Эйзенштейн, понимая, что втравил меня в дорогостоящую затею, совершал поступки, которые знающим его людям покажутся неслыханными: он мне дарил книги! Для Сергея Михайловича добровольно расстаться с книгой было мучительно, невыносимо. До сих пор у меня хранятся монографии о Тулуз-Лотреке, Домье, Дега с его дарственными надписями. Но больше всего я ценю сценарий «Иван Грозный». Он преподнес мне свое сочинение в 1947 году, в ноябре месяце, и сделал провидческую надпись: «Дорогому Эльдару Александровичу Рязанову – проходимцу, тунеядцу и бездельнику. Профессор С. Эйзенштейн».
Эйзенштейн был остер на язык. Молва приписывает ему хлесткие характеристики, которые он давал своим коллегам. Например, Григория Львовича Рошаля он назвал: «Вулкан, извергающий вату». О Сергее Иосифовиче Юткевиче он отозвался так: «Человек с изысканно плохим вкусом». А о Сергее Аполлинариевиче Герасимове выразился очень кратко: «Красносотенец!»
Между тем моя учеба двигалась по-прежнему неважно. Летом 1947 года все студенты нашей мастерской работали в Ленинграде у Козинцева, который снимал фильм «Пирогов», о знаменитом хирурге. Мы были практикантами и выполняли в съемочной группе самые разные обязанности. Первое же задание – раздобыть обезьянку для эпизода с шарманщиком – я с блеском провалил. После этого я не справился с рядом других поручений – не смог достать еще какие-то аксессуары, нужные для съемки. В наказание меня не допустили к работе с массовкой, со вторым планом, которую в виде поощрения доверили моим расторопным товарищам.
В кино и по сей день существует заблуждение, что ассистент, способный достать из-под земли все необходимое, проявит себя и хорошим режиссером, словно он сумеет извлечь из-под земли даже талант. Мне кажется, умение раздобывать, выцарапывать – принадлежность другой профессии: администратора.
Наконец настало время, когда на третьем курсе нам дали возможность испортить какое-то количество пленки. Я решил экранизировать юмористический рассказ Карела Чапека «Покушение на убийство».

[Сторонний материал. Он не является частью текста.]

(* ===== verification/PeerServiceInv.v ===== *)
(** * What the tables of a node hold while requests run

    How each critical section changes the bindings and their cells, and the
    invariant of all threads: each keeps to its watch, and a cell holds only
    Core leases of the peer lease it was reserved for. *)

From S2P Require Import Prelude Protocol Evidence EventStore DevicePool Async Control Runtime Registry.
From S2P Require Import PeerLease PeerModel PeerNode PeerService PeerServiceRuns PeerServiceSafe.

Local Open Scope N_scope.

(** ** Sections *)

(** The evidence a section allows a lease to read *)
Definition allows {A} (s : Sec A) (lease_id : Uuid) : gset string :=
  match s with
  | SecAllow id ids => if bool_decide (id = lease_id) then list_to_set ids else ∅
  | _ => ∅
  end.

(** The binding a section adds *)
Definition reserves {A} (s : Sec A) : A → option (Binding * Uuid) :=
  match s in Sec A return A → option (Binding * Uuid) with
  | SecReserve lease _ _ _ => λ r, (λ b, (b, pl_lease_id lease)) <$> r
  | _ => λ _, None
  end.

(** The Core lease a section writes *)
Definition publishes {A} (s : Sec A) : option (N * DeviceLease) :=
  match s with SecPublishLease cell lease => Some (cell, lease) | _ => None end.

(** The sections that write bindings or cells *)
Definition touches {A} (s : Sec A) : bool :=
  match s with
  | SecRenew _ _ _ _ _ _ | SecReserve _ _ _ _ | SecFinishCleanup _ _ _ | SecAllow _ _
  | SecPublishLease _ _ | SecSessionStarted _ | SecMark _ _ | SecBeginCleanup _ _
  | SecTakeCursor _ _ | SecPutCursor _ _ _ => true
  | _ => false
  end.

Section Sections.
Context {Fingerprint : Type} `{EqDecision Fingerprint}.
Context (digest : list N → Fingerprint) (terminal_bytes : CachedTerminal → N).
#[local] Abbreviation Service := (Service Fingerprint).
#[local] Abbreviation run_sec := (run_sec digest terminal_bytes).

(** What a section leaves alone *)
Definition same_tables (v v' : Service) : Prop :=
  ns_bindings v' = ns_bindings v ∧ ns_cells v' = ns_cells v ∧ ns_next v <= ns_next v'.

Lemma acquire_section_tables key subject connection_id ttl_ms now lease_id at_ c s v :
  same_tables v
    (snd (acquire_section key subject connection_id ttl_ms now lease_id at_ c s v)).
Proof.
  unfold acquire_section, same_tables. destruct (is_some_and _ _); [done|].
  destruct (_ && _); [done|]. destruct (Leases.acquire _ _ _ _ _ _ _ _) as [[]?]; [|done].
  cbn. destruct (ns_issued_leases v !! _); cbn; split_and!; done || lia.
Qed.

Lemma run_sec_untouched {A} (s : Sec A) (v : Service) r v' :
  run_sec s v = (r, v') → touches s = false → same_tables v v'.
Proof.
  intros Hrun Ht. unfold same_tables. destruct s; try done; cbn in Hrun;
    try (injection Hrun as <- <-; cbn; split_and!; done || lia).
  - destruct (ns_active v !! _); [|by injection Hrun as <- <-].
    destruct (cancel _ _ _). by injection Hrun as <- <-.
  - destruct (ns_active v !! _); by injection Hrun as <- <-.
  - pose proof (acquire_section_tables device_key subject connection_id ttl_ms now lease_id at_
      checked_at set_at v) as Hs. by rewrite Hrun in Hs.
  - destruct (Leases.authorize _ _ _ _). by injection Hrun as <- <-.
  - destruct (Leases.release _ _ _ _). by injection Hrun as <- <-.
  - destruct (Leases.revoke _ _). by injection Hrun as <- <-.
  - destruct (ledger_register _ _ _ _). by injection Hrun as <- <-.
Qed.

(** A binding that is there after a section *)
Definition comes_from {A} (s : Sec A) (r : A) (v : Service) (lease_id : Uuid) (b : Binding) : Prop :=
  (∃ b0, ns_bindings v !! lease_id = Some b0 ∧ bd_cells b = bd_cells b0 ∧
     bd_allowed_evidence b ⊆ allows s lease_id ∪ bd_allowed_evidence b0) ∨
  reserves s r = Some (b, lease_id).

Lemma comes_from_before {A} (s : Sec A) r v lease_id b :
  ns_bindings v !! lease_id = Some b → comes_from s r v lease_id b.
Proof. intros Hb. left. exists b. split_and!; [done..|set_solver]. Qed.

Lemma run_sec_bindings {A} (s : Sec A) (v : Service) r v' lease_id b :
  run_sec s v = (r, v') → ns_bindings v' !! lease_id = Some b → comes_from s r v lease_id b.
Proof.
  intros Hrun Hb. destruct (touches s) eqn:Ht; cycle 1.
  { destruct (run_sec_untouched _ _ _ _ Hrun Ht) as (Heq & _). rewrite Heq in Hb.
    by apply comes_from_before. }
  destruct s; try done; cbn in Hrun; try (injection Hrun as <- <-; by apply comes_from_before).
  - unfold renew_section in Hrun. repeat case_match; simplify_eq/=; try by apply comes_from_before.
    destruct (decide (lease_id = pl_lease_id lease)) as [->|].
    + rewrite lookup_alter_eq in Hb. destruct (ns_bindings v !! _) as [b0|] eqn:Hb0; [|done].
      injection Hb as <-. left. exists b0. split_and!; [done..|set_solver].
    + rewrite lookup_alter_ne in Hb by done. by apply comes_from_before.
  - unfold reserve_section, fresh in Hrun.
    case_match; simplify_eq/=; [by apply comes_from_before|].
    apply lookup_insert_Some in Hb as [[<- <-]|[? Hb]]; [by right|by apply comes_from_before].
  - unfold begin_cleanup_section in Hrun. repeat case_match; simplify_eq/=; by apply comes_from_before.
  - unfold finish_cleanup_section in Hrun. repeat case_match; simplify_eq/=; try by apply comes_from_before.
    apply lookup_delete_Some in Hb as [? Hb]. by apply comes_from_before.
  - case_match eqn:Hold; simplify_eq/=; [|by apply comes_from_before].
    apply lookup_insert_Some in Hb as [[<- <-]|[? Hb]]; [|by apply comes_from_before].
    left. eexists. split_and!; [done..|]. cbn. rewrite bool_decide_true by done. set_solver.
Qed.

Lemma run_sec_reserves {A} (s : Sec A) (v : Service) r v' b lease_id :
  run_sec s v = (r, v') → reserves s r = Some (b, lease_id) →
  bd_cells b = ns_next v ∧ ns_next v' = ns_next v + 1 ∧ bd_allowed_evidence b = ∅.
Proof.
  intros Hrun Hr. destruct s; try done. cbn in *. unfold reserve_section, fresh in Hrun.
  case_match; by simplify_eq/=.
Qed.
(* ===== verification/PeerServiceProps.v ===== *)
(** * Guarantees of a node that serves peers

    However requests, teardowns and the shutdown interleave, and whatever Core
    answers: a call id is executed at most once in a window of calls, a device
    is operated only under an authorized lease, and evidence is disclosed only
    to the lease whose operation produced it. *)

From S2P Require Import Prelude Protocol Evidence EventStore DevicePool Async Control Runtime Registry.
From S2P Require Import PeerLease PeerLeaseProps PeerModel PeerNode PeerService.
From S2P Require Import PeerServiceRuns PeerServiceSafe PeerServiceInv.

Local Open Scope N_scope.

(** ** Counting events *)

Definition count (f : Ev → bool) (evs : list Ev) : nat := length (List.filter f evs).

(** A call handed to a Driver *)
Definition executes (call : Uuid) (ev : Ev) : bool :=
  match ev with mkEv _ (OnCore _ (CExecute _ _ c)) _ => call_id c =? call | _ => false end.

(** A call id that the ledger had not seen *)
Definition registers (which : Uuid → bool) (ev : Ev) : bool :=
  let '(mkEv R e r) := ev in
  match e in SE R return R → bool with
  | InSection A s =>
      match s in Sec A return A → bool with
      | SecRegister id _ => λ d, match d with FirstSeen => which id | _ => false end
      | _ => λ _, false
      end
  | _ => λ _, false
  end r.

Lemma count_snoc f evs ev : count f (evs ++ [ev]) = (count f evs + if f ev then 1 else 0)%nat.
Proof. unfold count. rewrite List.filter_app, length_app. cbn. by destruct (f ev). Qed.
Lemma chain_commits records records' n hash n' hash' :
  (∀ u v b, unsigned_json u = Some b → unsigned_json v = Some b → u = v) →
  chain n hash records n' hash' → chain n hash records' n' hash' →
  records = records' ∨ collision records records'.
Proof.
  intros Hinj. revert records' n' hash'. induction records as [|r records IH] using rev_ind;
    intros records' n' hash' Hc Hc'.
  all: pose proof (chain_length _ _ _ _ _ Hc) as Hl; pose proof (chain_length _ _ _ _ _ Hc') as Hl'.
  all: destruct records' as [|r' records' _] using rev_ind; rewrite ?len_snoc in *; unfold len in *;
    cbn [length] in *; try lia.
  { by left. }
  apply chain_snoc in Hc as (m & h & Hc & Hv & <- & <- & Hh & _ & ->).
  apply chain_snoc in Hc' as (m' & h' & Hc' & Hv' & <- & <- & Hh' & _ & He).
  destruct (last_record_commits records records' r r' Hinj) as [(Hseq & Hevent & Hprev)|]; try done;
    [lia| |by right].
  rewrite <- Hseq, <- Hprev in Hc'.
  destruct (IH _ _ _ Hc Hc') as [->|]; [left|right; by apply collision_app].
  f_equal. f_equal. destruct r, r'; cbn in *. by subst.
Qed.
Lemma discover_configured_peer_ok peer w :
  valid_identifier (cp_node_id peer) 64 = true →
  rwp (discover_configured_peer peer) (gives (drivers_of peer)) w.
Proof.
  intros Hid. unfold NodeRouter.discover_configured_peer. apply rwp_step. intros p.
  apply rwp_try_ret. intros _ _. apply rwp_try_ret. intros sec _.
  eapply rwp_bind_gives; [by apply discover_shard_ok|]. intros primary w1 Hprimary _. apply wp_bind.
  rewrite <- (fmap_replicate (λ peer, discover_shard peer sec)).
  eapply wp_mono; [apply rwp_and; [apply (rwp_join_all _ node_of)|apply rwp_grows]|].
  { intros x node w2 w3 Hsub (H1 & H2 & H3). by split_and!; [..|apply Hsub]. }
  { intros x w2 [-> _]%elem_of_replicate. by apply discover_shard_ok. }
  intros rs w2 [Hrs Hsub]. apply rwp_try_ret. intros shards Hshards. apply rwp_try_ret.
  intros node Hnode. inv_result. specialize (Hrs _ Hshards).
  assert (∃ origin, node_of peer origin w2 ∧ rn_node_id node = rn_node_id origin ∧
    rn_epoch node = rn_epoch origin ∧ rn_inventory node = rn_inventory origin)
    as (origin & (Ho & Hoid & Hin) & Hnid & Hepoch & Hinv).
  { apply with_transport_shards_ok in Hnode as (origin & [->|Ho]%elem_of_cons & Heqs).
    - exists primary. split; [|done]. destruct Hprimary as (H1 & H2 & H3). by split_and!; [..|apply Hsub].
    - apply list_elem_of_lookup in Ho as [i Ho].
      apply (Forall2_lookup_r _ _ _ _ _ Hrs) in Ho as (x & [-> _]%lookup_replicate & Ho). by exists origin. }
  apply rwp_map_err. eapply wp_mono; [apply rwp_and; [apply drivers_ok|apply rwp_grows]|].
  intros r w3 [Hg Hsub3] ds ->. destruct (Hg ds eq_refl) as [Hids Hds]. exists (rn_inventory node).
  rewrite Hinv in *. split; [by apply Hsub3|]. split; [by rewrite (ok_inventory_id _ Ho)|].
  split; [apply Ho|]. split.
  - rewrite Hids, <- Hoid, Hnid. unfold keys. by rewrite Hinv, <- list_fmap_compose.
  - intros d Hd. destruct (Hds d Hd) as (key & _ & He & -> & -> & Hdesc).
    split; [done|]. split; [done|]. split; [by rewrite He, Hepoch, (ok_inventory_epoch _ Ho)|].
    rewrite <- Hinv. by eapply descriptor_in.
Qed.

Суть рассказа, напомню, в следующем: пожилой советник, благополучный человек, сидит вечером дома у окна. Вдруг раздается выстрел. Пуля с улицы впивается в стенку рядом, буквально в двух сантиметрах от его головы. Советник вызывает по телефону полицейского инспектора. Налицо покушение на убийство. Инспектор задает вопрос: кто же мог это сделать? Нет ли у советника врагов, людей, которым он причинил какое-нибудь зло? Советник вспоминает свою жизнь, и выясняется, что он, казалось бы, безобидный человек, принес много бед разным людям.
На роль советника требовался актер солидной комплекции и в возрасте. Всех своих сверстников, учившихся на актерском факультете, я отмел. Сергей Бондарчук казался мне немножко мрачноватым, я опасался, и не без оснований, что в нем маловато юмора. Сергей Гурзо был озорным мальчишкой. Вячеслав Тихонов – слишком красив. Выбор пал на моего приятеля, студента Текстильного института. О его актерских способностях я не имел представления, но, наголо остриженный и толстый, он очень подходил внешне. Усы, которые украшали моего приятеля, по-моему, достаточно его старили. Я решил, что вот этот смешной толстяк и годится на главную роль.

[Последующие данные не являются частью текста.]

(** ** The actor *)

Lemma received_through_number delivered cancelled s :
  stream_ok delivered cancelled s → st_actor s = Running →
  cursor (received_through s) = number (st_after_cursor s) + len (items delivered s).
Proof.
  intros Hok Hrun. destruct (so_received _ _ _ Hok Hrun) as [Hr _].
  rewrite <-(follow_number _ _ _ _ (so_items _ _ _ Hok)). unfold received_through, cursor_after, number.
  rewrite Hr. by destruct (last (items delivered s)).
Qed.

(** What [accept_event] checked of an event it took as the next one *)
Definition next_item (s : DeviceRailEventStream) (params : EventsStreamEventParams) : Prop :=
  ep_cursor params = cursor_of (st_stream_epoch s) (ep_event params) ∧
  ev_session_id (ep_event params) = st_session_id s ∧
  ev_sequence (ep_event params) = cursor (received_through s) + 1 ∧
  ev_sequence (ep_event params) <= MAX_SAFE_INTEGER.

Definition mark_received (params : EventsStreamEventParams) : DeviceRailEventStream → DeviceRailEventStream :=
  set_state (set_received (ep_cursor params) (is_session_ended (ev_payload (ep_event params)))).

Definition enqueue (params : EventsStreamEventParams) (bytes : N) (s : DeviceRailEventStream)
    : DeviceRailEventStream :=
  set_state (set_queued_bytes (ss_queued_bytes (st_state s) + bytes))
    (set_queue (st_queue s ++ [mkQueuedEvent bytes (mkEventStreamItem (ep_cursor params) (ep_event params))])
      (st_taken s) s).

Lemma accept_event_cases params bytes s r s' :
  accept_event params bytes s = (r, s') →
  match r with
  | Ok b => b = false ∧ next_item s params ∧ s' = enqueue params bytes (mark_received params s) ∧
      ss_queued_bytes (st_state s) + bytes <= op_max_queued_bytes (st_options s) ∧
      len (st_queue s) < op_max_queued_events (st_options s)
  | Err e => s' = s ∨ s' = mark_received params s
  end.
Proof.
  intros H. unfold accept_event in H. cbv zeta in H.
  destruct r as [b|e]; inv_run; auto.
  inv_bools. repeat match goal with H : (_ =? _) = true |- _ => apply N.eqb_eq in H end.
  match goal with H : next_sequence _ = Ok _ |- _ => apply next_sequence_ok in H as [-> Hmax] end.
  match goal with H : usize_checked_add _ _ = Some _ |- _ =>
    unfold usize_checked_add in H; case_match; simplify_eq end.
  split; [done|]. split.
  - destruct params as [? [epoch sid seq] event]. unfold next_item, cursor_of. cbn in *.
    split_and!; congruence || lia.
  - split; [done|]. lia.
Qed.

Lemma items_enqueue delivered params bytes s :
  items delivered (enqueue params bytes (mark_received params s)) =
  items delivered s ++ [mkEventStreamItem (ep_cursor params) (ep_event params)].
Proof. unfold items, pending. cbn. by rewrite !fmap_app, !app_assoc. Qed.

Lemma follow_next delivered cancelled s params :
  stream_ok delivered cancelled s → st_actor s = Running → next_item s params →
  follow (st_session_id s) (st_stream_epoch s) (st_after_cursor s)
    (items delivered s ++ [mkEventStreamItem (ep_cursor params) (ep_event params)]).
Proof.
  intros Hok Hrun (Hc & Hs & Hq & Hm). apply follow_snoc. split; [apply Hok|]. cbn.
  rewrite (received_through_number _ _ _ Hok Hrun) in Hq. done.
Qed.

Lemma enqueue_ok delivered cancelled s params bytes :
  stream_ok delivered cancelled s → st_actor s = Running → next_item s params →
  ss_queued_bytes (st_state s) + bytes <= op_max_queued_bytes (st_options s) →
  len (st_queue s) < op_max_queued_events (st_options s) →
  stream_ok delivered cancelled (enqueue params bytes (mark_received params s)).
Proof.
  intros Hok Hrun Hn Hb He. pose proof (follow_next _ _ _ _ Hok Hrun Hn) as Hf.
  pose proof (items_enqueue delivered params bytes s) as Hi. destruct Hok as [_ Hd Hcf Hby _ _ Ha _ Hrem].
  split; try done.
  - by rewrite Hi.
  - cbn. rewrite Hby. unfold pending. cbn. rewrite !queued_bytes_app. cbn. lia.
  - cbn. rewrite len_snoc. lia.
  - intros _. rewrite Hi. unfold ends_session. by rewrite last_snoc.
  - intros Hrm. cbn in Hrm. apply Ha in Hrun. congruence.
Qed.

(** Leaving the loop keeps everything but the received position. *)
Lemma stopped_ok delivered cancelled s s' c :
  stream_ok delivered cancelled s → st_actor s = Running →
  (s' = s ∨ ∃ params, s' = mark_received params s) → c ≠ Active → c ≠ Remote →
  stream_ok delivered cancelled (stop c s').
Proof.
  intros [Hi Hd Hcf Hby Hmb Hme Ha _ _] Hrun Hs Hc Hc'. pose proof (proj1 Ha Hrun) as Hact.
  destruct Hs as [->|[params ->]]; (split; try done; cbn; unfold set_completion; cbn; rewrite Hact; cbn;
    try done).
Qed.

(** What [accept_terminal] checked of a clean end *)
Definition clean_end (s : DeviceRailEventStream) : Prop :=
  (∃ sequence, received_through s = Some sequence ∧
    ec_sequence (sr_replay_through (st_subscription s)) <= sequence) ∧
  (ss_last_received_was_session_end (st_state s) = true ∨
   sr_session_state (st_subscription s) = Ended ∧ ss_received_cursor (st_state s) = None ∧
   st_after_cursor s = Some (sr_replay_through (st_subscription s))).

Lemma accept_terminal_cases terminal s r s' :
  accept_terminal terminal s = (r, s') →
  match r with
  | Ok _ => s' = set_state (set_terminal terminal) s ∧
      tp_last_emitted_cursor terminal = ss_received_cursor (st_state s) ∧
      (is_session_end (tp_termination terminal) = true → clean_end s)
  | Err e => s' = s
  end.
Proof.
  intros H. unfold accept_terminal in H. cbv zeta in H.
  destruct (is_session_end (tp_termination terminal)) eqn:Hend; destruct r as [u|e]; inv_run; try done;
    inv_bools. all: try match goal with H : bool_decide _ = true |- _ => apply bool_decide_eq_true in H end.
  all: split; [done|]. all: split; [done|]. 2: done.
  intros _. split.
  - destruct (received_through _) as [sequence|]; [|done]. exists sequence. split; [done|]. lia.
  - match goal with H : _ && _ = false |- _ => apply andb_false_iff in H as [H|H]; inv_bools end; [|by left].
    right. repeat match goal with H : bool_decide _ = true |- _ => apply bool_decide_eq_true in H end. done.
Qed.
(** The last two statements of [spawn_feeder] *)
Definition feed_publish (termination : EventsStreamTermination) (s : EventServer) : EventServer :=
  set_feeder Published (SlotSent termination) (es_subscription s) s.
Definition feed_drop (s : EventServer) : EventServer :=
  set_feeder FeederGone (es_slot s) (es_subscription s) s.

(** ** The socket loop *)

Definition sender_gone (s : EventServer) : bool :=
  match es_feeder s with FeederGone => true | _ => false end.

(** The channel is closed once its sender is gone or its receiver was closed *)
Definition queue_closed (s : EventServer) : bool := sender_gone s || es_receiver_closed s.

(** What wakes the loop when neither a termination nor an event is ready *)
Inductive Wake :=
| WakeShutdown
| WakePing (pong : bool)
| WakePong
| WakeGone
| WakeUnexpected.

(** The outcome of writing a text within the write timeout; the text may still
    reach the peer when the write is reported as failed *)
Inductive Write := Written | WriteFailed (arrives : bool).

Definition arrived (write : Write) (text : Text) : list Text :=
  match write with WriteFailed false => [] | _ => [text] end.

(** Writing an event and remembering it; a failed write leaves the loop *)
Definition emit (write : Write) (event : Text * EventStreamCursor)
    (queue : list (Text * EventStreamCursor)) (s : EventServer) : list Text * EventServer :=
  (arrived write event.1,
   match write with
   | Written => set_loop (es_receiver_closed s) AtHead (es_terminal s) (Some event.2)
                  (set_queue queue s)
   | WriteFailed _ => set_loop (es_receiver_closed s) Left (es_terminal s) (es_last_emitted s)
                        (set_queue queue s)
   end).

Я надел на него пижаму и долго хохотал, прежде чем начать съемку. Студент-текстильщик играл с большим подъемом.
Когда раздавался выстрел, он ложился на пол и полз через всю декорацию, не щадя пижамы, к телефону, чтобы вызвать полицейского инспектора. При этом мой знакомый старательно пыхтел.
Во время просмотра моей первой комедии почему-то никто не смеялся. Козинцев спросил:
– Этот человек, который играет главную роль, он что, артист?
– Нет, – разъяснил я. – Это студент Текстильного института.
Козинцев вздохнул.
– Ну, понятно, почему у нас в стране так туго с мануфактурой!
После этого последовала блистательная лекция Григория Михайловича о том, что художник должен воспитывать в себе чувство стыда. Я многое понял тогда, и, в частности, то, что нельзя смешить любыми способами, что вообще не все средства воздействия хороши, что художник должен быть очень разборчивым. И еще один вывод я сделал тогда: я никогда больше не буду снимать комедию! И со спокойным сердцем и легкой душой отвернулся от своего призвания.
В те годы в нашем художественном кино выпускалось чрезвычайно мало фильмов. Мы уже перешли на четвертый курс и понимали, что в художественной кинематографии нас ждет в лучшем случае работа ассистентов. Шансов выбраться в режиссеры и получить самостоятельную постановку не было никаких.